Data Historian
A data historian is a software program that records the data of processes running in a computer system.
Data historians are commonly used where reliability and uptime are critical. The programs are used to gather information about the operation of programs in order to diagnose failures. Data historians are most common in datacenters and industrial control systems (ICS).
It allows users to collect and transform real-time and business data to gain insight into trends, patterns and equipment performance. It can be configured to capture all data points or only capture data when a value changes by a specified amount. It organizes tags into DataSets and writes to Historical DataBase files.
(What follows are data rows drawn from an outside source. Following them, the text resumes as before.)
(* ===== verification/States.v ===== *)
(** * State words: kernel/power/tuxonice.h, include/linux/suspend.h

    The three unsigned longs that steer a cycle: [toi_bkd.toi_action] (what
    the user asked for), [toi_result] (what went wrong) and [toi_state] (where
    the cycle stands).  A flag is a bit number. *)

From S2P Require Import Prelude.
From stdpp Require Import base list numbers.
#[local] Open Scope Z_scope.

(** ** Actions *)

Inductive action_flag :=
  TOI_REBOOT | TOI_PAUSE | TOI_LOGALL | TOI_CAN_CANCEL | TOI_KEEP_IMAGE | TOI_FREEZER_TEST
| TOI_SINGLESTEP | TOI_PAUSE_NEAR_PAGESET_END | TOI_TEST_FILTER_SPEED | TOI_TEST_BIO
| TOI_NO_PAGESET2 | TOI_IGNORE_ROOTFS | TOI_REPLACE_SWSUSP | TOI_PAGESET2_FULL
| TOI_ABORT_ON_RESAVE_NEEDED | TOI_NO_MULTITHREADED_IO | TOI_NO_DIRECT_LOAD
| TOI_LATE_CPU_HOTPLUG | TOI_GET_MAX_MEM_ALLOCD | TOI_NO_FLUSHER_THREAD
| TOI_NO_PS2_IF_UNNEEDED.

Definition action_bit (f : action_flag) : Z :=
  match f with
  | TOI_REBOOT => 0 | TOI_PAUSE => 1 | TOI_LOGALL => 2 | TOI_CAN_CANCEL => 3
  | TOI_KEEP_IMAGE => 4 | TOI_FREEZER_TEST => 5 | TOI_SINGLESTEP => 6
  | TOI_PAUSE_NEAR_PAGESET_END => 7 | TOI_TEST_FILTER_SPEED => 8 | TOI_TEST_BIO => 9
  | TOI_NO_PAGESET2 => 10 | TOI_IGNORE_ROOTFS => 11 | TOI_REPLACE_SWSUSP => 12
  | TOI_PAGESET2_FULL => 13 | TOI_ABORT_ON_RESAVE_NEEDED => 14
  | TOI_NO_MULTITHREADED_IO => 15 | TOI_NO_DIRECT_LOAD => 16 | TOI_LATE_CPU_HOTPLUG => 17
  | TOI_GET_MAX_MEM_ALLOCD => 18 | TOI_NO_FLUSHER_THREAD => 19
  | TOI_NO_PS2_IF_UNNEEDED => 20
  end.

Definition test_action_state (f : action_flag) (w : Z) : bool := test_flag (action_bit f) w.
Definition clear_action_state (f : action_flag) (w : Z) : Z := clear_flag (action_bit f) w.

(** ** Results *)

Inductive result_flag :=
  TOI_ABORTED | TOI_ABORT_REQUESTED | TOI_NOSTORAGE_AVAILABLE | TOI_INSUFFICIENT_STORAGE
| TOI_FREEZING_FAILED | TOI_KEPT_IMAGE | TOI_WOULD_EAT_MEMORY
| TOI_UNABLE_TO_FREE_ENOUGH_MEMORY | TOI_PM_SEM | TOI_DEVICE_REFUSED | TOI_SYSDEV_REFUSED
| TOI_EXTRA_PAGES_ALLOW_TOO_SMALL | TOI_UNABLE_TO_PREPARE_IMAGE | TOI_FAILED_MODULE_INIT
| TOI_FAILED_MODULE_CLEANUP | TOI_FAILED_IO | TOI_OUT_OF_MEMORY | TOI_IMAGE_ERROR
| TOI_PLATFORM_PREP_FAILED | TOI_CPU_HOTPLUG_FAILED | TOI_ARCH_PREPARE_FAILED
| TOI_RESAVE_NEEDED | TOI_CANT_SUSPEND | TOI_NOTIFIERS_PREPARE_FAILED
| TOI_PRE_SNAPSHOT_FAILED | TOI_PRE_RESTORE_FAILED | TOI_USERMODE_HELPERS_ERR
| TOI_CANT_USE_ALT_RESUME | TOI_HEADER_TOO_BIG.

Definition result_bit (f : result_flag) : Z :=
  match f with
  | TOI_ABORTED => 0 | TOI_ABORT_REQUESTED => 1 | TOI_NOSTORAGE_AVAILABLE => 2
  | TOI_INSUFFICIENT_STORAGE => 3 | TOI_FREEZING_FAILED => 4 | TOI_KEPT_IMAGE => 5
  | TOI_WOULD_EAT_MEMORY => 6 | TOI_UNABLE_TO_FREE_ENOUGH_MEMORY => 7 | TOI_PM_SEM => 8
  | TOI_DEVICE_REFUSED => 9 | TOI_SYSDEV_REFUSED => 10
  | TOI_EXTRA_PAGES_ALLOW_TOO_SMALL => 11 | TOI_UNABLE_TO_PREPARE_IMAGE => 12
  | TOI_FAILED_MODULE_INIT => 13 | TOI_FAILED_MODULE_CLEANUP => 14 | TOI_FAILED_IO => 15
  | TOI_OUT_OF_MEMORY => 16 | TOI_IMAGE_ERROR => 17 | TOI_PLATFORM_PREP_FAILED => 18
  | TOI_CPU_HOTPLUG_FAILED => 19 | TOI_ARCH_PREPARE_FAILED => 20 | TOI_RESAVE_NEEDED => 21
  | TOI_CANT_SUSPEND => 22 | TOI_NOTIFIERS_PREPARE_FAILED => 23
  | TOI_PRE_SNAPSHOT_FAILED => 24 | TOI_PRE_RESTORE_FAILED => 25
  | TOI_USERMODE_HELPERS_ERR => 26 | TOI_CANT_USE_ALT_RESUME => 27
  | TOI_HEADER_TOO_BIG => 28
  end.

Definition set_result_state (f : result_flag) (w : Z) : Z := set_flag (result_bit f) w.
Definition clear_result_state (f : result_flag) (w : Z) : Z := clear_flag (result_bit f) w.
Definition test_result_state (f : result_flag) (w : Z) : bool := test_flag (result_bit f) w.

Definition set_abort_result (f : result_flag) (w : Z) : Z :=
  set_result_state f (set_result_state TOI_ABORTED w).

(** The [abort_hibernate] macro: with a user interface loaded the [abort]
    method sets the bits ([userui_abort_hibernate]), without one
    [set_abort_result] does. *)
Definition userui_abort_hibernate (f : result_flag) (w : Z) : Z :=
  let w := set_result_state f w in
  if test_result_state TOI_ABORTED w then w else set_result_state TOI_ABORTED w.

Definition abort_hibernate (ui : bool) (f : result_flag) (w : Z) : Z :=
  if ui then userui_abort_hibernate f w else set_abort_result f w.

(** ** What a write to sysfs starts *)

Definition SYSFS_HIBERNATE : Z := 4.
Definition SYSFS_RESUME : Z := 8.
Definition SYSFS_NEEDS_SM_FOR_WRITE : Z := 2.
Definition SYSFS_HIBERNATING : Z := Z.lor SYSFS_HIBERNATE SYSFS_NEEDS_SM_FOR_WRITE.
Definition SYSFS_RESUMING : Z := Z.lor SYSFS_RESUME SYSFS_NEEDS_SM_FOR_WRITE.

(** ** Cycle state *)

Inductive state_flag :=
  TOI_CAN_HIBERNATE | TOI_CAN_RESUME | TOI_RESUME_DEVICE_OK | TOI_NORESUME_SPECIFIED
| TOI_SANITY_CHECK_PROMPT | TOI_CONTINUE_REQ | TOI_RESUMED_BEFORE | TOI_BOOT_TIME
| TOI_NOW_RESUMING | TOI_IGNORE_LOGLEVEL | TOI_TRYING_TO_RESUME | TOI_LOADING_ALT_IMAGE
| TOI_STOP_RESUME | TOI_IO_STOPPED | TOI_NOTIFIERS_PREPARE | TOI_CLUSTER_MODE
| TOI_BOOT_KERNEL.

Definition state_bit (f : state_flag) : Z :=
  match f with
  | TOI_CAN_HIBERNATE => 0 | TOI_CAN_RESUME => 1 | TOI_RESUME_DEVICE_OK => 2
  | TOI_NORESUME_SPECIFIED => 3 | TOI_SANITY_CHECK_PROMPT => 4 | TOI_CONTINUE_REQ => 5
  | TOI_RESUMED_BEFORE => 6 | TOI_BOOT_TIME => 7 | TOI_NOW_RESUMING => 8
  | TOI_IGNORE_LOGLEVEL => 9 | TOI_TRYING_TO_RESUME => 10 | TOI_LOADING_ALT_IMAGE => 11
  | TOI_STOP_RESUME => 12 | TOI_IO_STOPPED => 13 | TOI_NOTIFIERS_PREPARE => 14
  | TOI_CLUSTER_MODE => 15 | TOI_BOOT_KERNEL => 16
  end.

Definition set_toi_state (f : state_flag) (w : Z) : Z := set_flag (state_bit f) w.
Definition clear_toi_state (f : state_flag) (w : Z) : Z := clear_flag (state_bit f) w.
Definition test_toi_state (f : state_flag) (w : Z) : bool := test_flag (state_bit f) w.

#[export] Instance action_flag_eq_dec : EqDecision action_flag.
Proof. solve_decision. Defined.
#[export] Instance result_flag_eq_dec : EqDecision result_flag.
Proof. solve_decision. Defined.
#[export] Instance state_flag_eq_dec : EqDecision state_flag.
Proof. solve_decision. Defined.

(** ** Laws of the flags *)

Lemma result_bit_nonneg f : 0 <= result_bit f.
Proof. destruct f; simpl; lia. Qed.

Lemma result_bit_inj f g : result_bit f = result_bit g -> f = g.
Proof. destruct f, g; simpl; intros; (reflexivity || lia). Qed.

Lemma test_set_result f g w :
  test_result_state g (set_result_state f w) =
    bool_decide (f = g) || test_result_state g w.
Proof.
  unfold test_result_state, set_result_state. case_bool_decide as E; simpl.
  - subst. apply test_set_flag, result_bit_nonneg.
  - apply test_set_flag_ne; [apply result_bit_nonneg|]. intros ?. by apply E, result_bit_inj.
Qed.

Lemma test_clear_result f g w :
  test_result_state g (clear_result_state f w) =
    negb (bool_decide (f = g)) && test_result_state g w.
Proof.
  unfold test_result_state, clear_result_state. case_bool_decide as E; simpl.
  - subst. apply test_clear_flag.
  - apply test_clear_flag_ne. intros ?. by apply E, result_bit_inj.
Qed.

Lemma state_bit_nonneg f : 0 <= state_bit f.
Proof. destruct f; simpl; lia. Qed.

Lemma state_bit_inj f g : state_bit f = state_bit g -> f = g.
Proof. destruct f, g; simpl; intros; (reflexivity || lia). Qed.

Lemma test_set_state f g w :
  test_toi_state g (set_toi_state f w) = bool_decide (f = g) || test_toi_state g w.
Proof.
  unfold test_toi_state, set_toi_state. case_bool_decide as E; simpl.
  - subst. apply test_set_flag, state_bit_nonneg.
  - apply test_set_flag_ne; [apply state_bit_nonneg|]. intros ?. by apply E, state_bit_inj.
Qed.

Lemma test_clear_state f g w :
  test_toi_state g (clear_toi_state f w) = negb (bool_decide (f = g)) && test_toi_state g w.
Proof.
  unfold test_toi_state, clear_toi_state. case_bool_decide as E; simpl.
  - subst. apply test_clear_flag.
  - apply test_clear_flag_ne. intros ?. by apply E, state_bit_inj.
Qed.

(** Aborting reads the same whether or not a user interface is loaded: the
    reason and [TOI_ABORTED] are set, every other result bit is kept. *)
Lemma abort_hibernate_spec ui f g w :
  test_result_state g (abort_hibernate ui f w) =
    bool_decide (g = f) || bool_decide (g = TOI_ABORTED) || test_result_state g w.
Proof.
  unfold abort_hibernate, userui_abort_hibernate, set_abort_result.
  assert (forall a b : result_flag, bool_decide (a = b) = bool_decide (b = a)) as Hsym
    by (intros a b; apply bool_decide_ext; split; congruence).
  destruct ui; [destruct (test_result_state TOI_ABORTED (set_result_state f w)) eqn:E|].
  - rewrite test_set_result, Hsym in *. destruct (decide (g = TOI_ABORTED)) as [->|Hg].
    + rewrite E. by destruct (bool_decide (TOI_ABORTED = f)).
    + rewrite (bool_decide_eq_false_2 (g = TOI_ABORTED)) by done. by rewrite orb_false_r.
  - rewrite !test_set_result, (Hsym f g), (Hsym TOI_ABORTED g).
    by destruct (bool_decide (g = f)), (bool_decide (g = TOI_ABORTED)).
  - rewrite !test_set_result, (Hsym f g), (Hsym TOI_ABORTED g).
    by destruct (bool_decide (g = f)), (bool_decide (g = TOI_ABORTED)).
Qed.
Often, data historians are part of the software in systems used in several processes including:
- Chemical plants
- Datacenters
- Quality control
- Boiler controls and power plant
- Nuclear power plants
- Environmental control
- Water management
- Agriculture
- Food and food processing
- Automobile manufacturing
- Pharmaceutical manufacturing
- Sugar refining plants
The data from numerous sensors, intelligent electronic devices (IEDs), distributed control systems, programmable logic controllers, lab instruments and manually entered data are collected by data historians.
Data historian records might include:
- Analog data such as CPU temperature, fan and other equipment’s RPMs, flow rates, fluid levels and pressure levels.
- Digital readings such as valve positions, limit switches, discrete level sensors and whether motors are on or off.
- Quality assurance data like process, product and custom limits.
- Alerts such as out of limit and return to normal signals
- Aggregate data such as average, standard deviation, process capability, moving average
This data is time-stamped and cataloged in an organized, quickly machine-readable format. The data gathered is analyzed to compare the performance of the day and night shifts, different work crews, production runs, material lots and through seasons. Data from data historians is used to answer many performance and efficiency-related questions. Extra insights are gained by visual presentations of the data called data visualization.
Data historians provide distributed, scalable historical databases that can integrate with enterprise IT big data systems. They allow users to collect a vast amount of real-time and business data to transform operations with insight into trends, patterns and equipment performance. Modern process historians can capture and store high-fidelity industrial data.